Already, the government runs our children’s education and our parents’ retirement. Now we’re allowing it to usurp our banks and nationalize what remains of our auto industries. Within weeks, Washington promises a plan to dictate our health care. To do all this, we’ve let Washington run up enough red ink to impoverish our grandchildren. As if all that weren’t enough, the president still found the time to kick our friends in London and Tel Aviv while courting a genocidal, election-stealing maniac in Tehran. He even gave a speech in Cairo — that oppressed, impoverished Old World megalopolis — in which he assured the world that America really is no better than anywhere else.

Well, once upon a time, we were.

Absent a warp drive, a wormhole, or some other science fiction escape to an uninhabited Earth-like planet, it’s impossible to recreate the conditions which allowed the creation of these United States. It can’t be done; there aren’t any New Worlds left to discover. Our maps are all filled in.

If the Old World comes here, where does the New World have left to go?

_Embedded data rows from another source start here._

(* ===== verification/PagesRuns.v ===== *)
(** * PagesRuns: what the dashboard does for a user

    Every run of every route, whatever the authenticator, the store, the
    lifecycle, the measurements and the console answer. *)

From Stdlib Require Import ZArith QArith Qround Lqa Lia.
From S2P Require Import Prelude Text Float64 Types Db Prog Pool Lifecycle Cli Api ApiRuns PageText Pages.
Open Scope Z_scope.

(** The calls of the JSON interface among the calls of a run. *)
Definition api_event (e : event gcall) : option (event acall) :=
  match ev_call e in gcall R return R -> option (event acall) with
  | GApi c => fun r => Some (mkEvent c r)
  | _ => fun _ => None
  end (ev_reply e).
Definition apis (tr : list (event gcall)) : list (event acall) := omap api_event tr.
Lemma apis_in {R} (c : acall R) r tr : mkEvent (GApi c) r ∈ tr -> mkEvent c r ∈ apis tr.
Proof. intros Hin. apply list_elem_of_omap. by exists (mkEvent (GApi c) r). Qed.
Lemma apis_sub tr tr' : tr ⊆ tr' -> apis tr ⊆ apis tr'.
Proof. intros Hs e He. apply list_elem_of_omap in He as (x & Hx & He). apply list_elem_of_omap. exists x. split; [by apply Hs|done]. Qed.
Lemma apis_app tr tr' : apis (tr ++ tr') = apis tr ++ apis tr'.
Proof. apply omap_app. Qed.

(** ** What a call may be *)

(** The routes that are reached by a [POST] only. *)
Definition is_post (request : PageRequest) : bool :=
  match request with
  | PgCreate _ | PgSaveSettings _ _ | PgAddShare _ _ _ | PgRemoveShare _ _ | PgAction _ _ | PgDelete _ _ | PgAddImage _ _
  | PgAddKey _ _ | PgRemoveKey _ => true
  | _ => false
  end.
(** The page of an instance's shares. *)
Definition sharing_tab (request : PageRequest) : bool :=
  match request with PgTab TabSharing _ _ => true | _ => false end.
Definition changing {R} (c : acall R) : bool :=
  match c with
  | AAddShare _ _ | ARemoveShare _ _ | AAddSshKey _ _ _ _ | ADeleteSshKey _ _ | AAddOciImage _ _ | ACreate _ _ | ADelete _
  | AAct _ _ | ARename _ _ | AResize _ _ | ASetHttpPort _ _ | ASetVisibility _ _ => true
  | _ => false
  end.
(** The characters [display] quotes: blank, tab, both quotes, backslash and
    the operators of a shell. *)
Definition needs_quotes (c : ascii) : bool := bool_decide (ascii_code c ∈ [32; 9; 34; 39; 92; 36; 96; 38; 124; 59; 60; 62; 40; 41]).
Definition QUOTE : ascii := ascii_of_code 39.
Definition BACKSLASH : ascii := ascii_of_code 92.
(** [word.replace('\'', ..)]. *)
Fixpoint inside_quotes (w : string) : string :=
  match w with
  | EmptyString => EmptyString
  | String c w =>
      if Ascii.eqb c QUOTE then String QUOTE (String BACKSLASH (String QUOTE (String QUOTE (inside_quotes w))))
      else String c (inside_quotes w)
  end.
Definition shown_word (w : string) : string :=
  if bool_decide (w = EmptyString) || negb (str_all (fun c => negb (needs_quotes c)) w)
  then String QUOTE (inside_quotes w +:+ String QUOTE EmptyString) else w.
Definition push_word (line w : string) : string :=
  (if bool_decide (line = EmptyString) then line else line +:+ " ") +:+ shown_word w.
Definition display (c : Cmd) : string := foldl push_word EmptyString (cmd_program c :: cmd_args c).

(** ** Paths: what the code uses of [std::path] on Unix *)

(** A path as its segments, last first; separators and [.] at the end do not
    count. *)
Fixpoint drop_trail (r : list string) : list string :=
  match r with
  | s :: ((_ :: _) as rest) => if bool_decide (s = EmptyString) || bool_decide (s = ".") then drop_trail rest else r
  | _ => r
  end.
Definition backwards (path : string) : list string := drop_trail (reverse (split_on "/" path)).
Definition path_text (r : list string) : string :=
  match r with [EmptyString] => "/" | _ => join "/" (reverse r) end.
(** [Path::parent] on that form. *)
Definition up (r : list string) : option (list string) :=
  match r with
  | [] | [EmptyString] => None
  | [_] => Some []
  | _ :: rest => Some (drop_trail rest)
  end.
Definition parent (path : string) : option string := path_text <$> up (backwards path).
Definition path_file_name (path : string) : option string :=
  match backwards path with
  | s :: _ => if bool_decide (s ∈ [EmptyString; "."; ".."]) then None else Some s
  | [] => None
  end.
Definition path_join (base p : string) : string :=
  if starts_with "/" p then p
  else if bool_decide (base = EmptyString) || bool_decide (last (chars base) = Some "/"%char) then base +:+ p
  else base +:+ "/" +:+ p.
(** [Path] equality compares components. *)
Definition components (path : string) : bool * list string :=
  (starts_with "/" path,
   match split_on "/" path with
   | first :: rest =>
       (if bool_decide (first = EmptyString) then [] else [first]) ++
       filter (fun s => s <> EmptyString /\ s <> ".") rest
   | [] => []
   end).
Definition same_path (p q : string) : bool := bool_decide (components p = components q).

When the Puritans were persecuted in England, they risked everything to come to America. When young Germans faced the Prussian army’s grip, they gave up their ancient towns to come here. When Jews faced the Czar’s pogroms, they gave up their bucolic steppes for the slums of New York. Rather than accept stagnant lives in their own countries, Latin Americans risked uncertain lives in America. Rather than accept far milder impositions than our own, America’s Founding Fathers risked their lives, their fortunes, and their sacred honor just to sign their names on parchment.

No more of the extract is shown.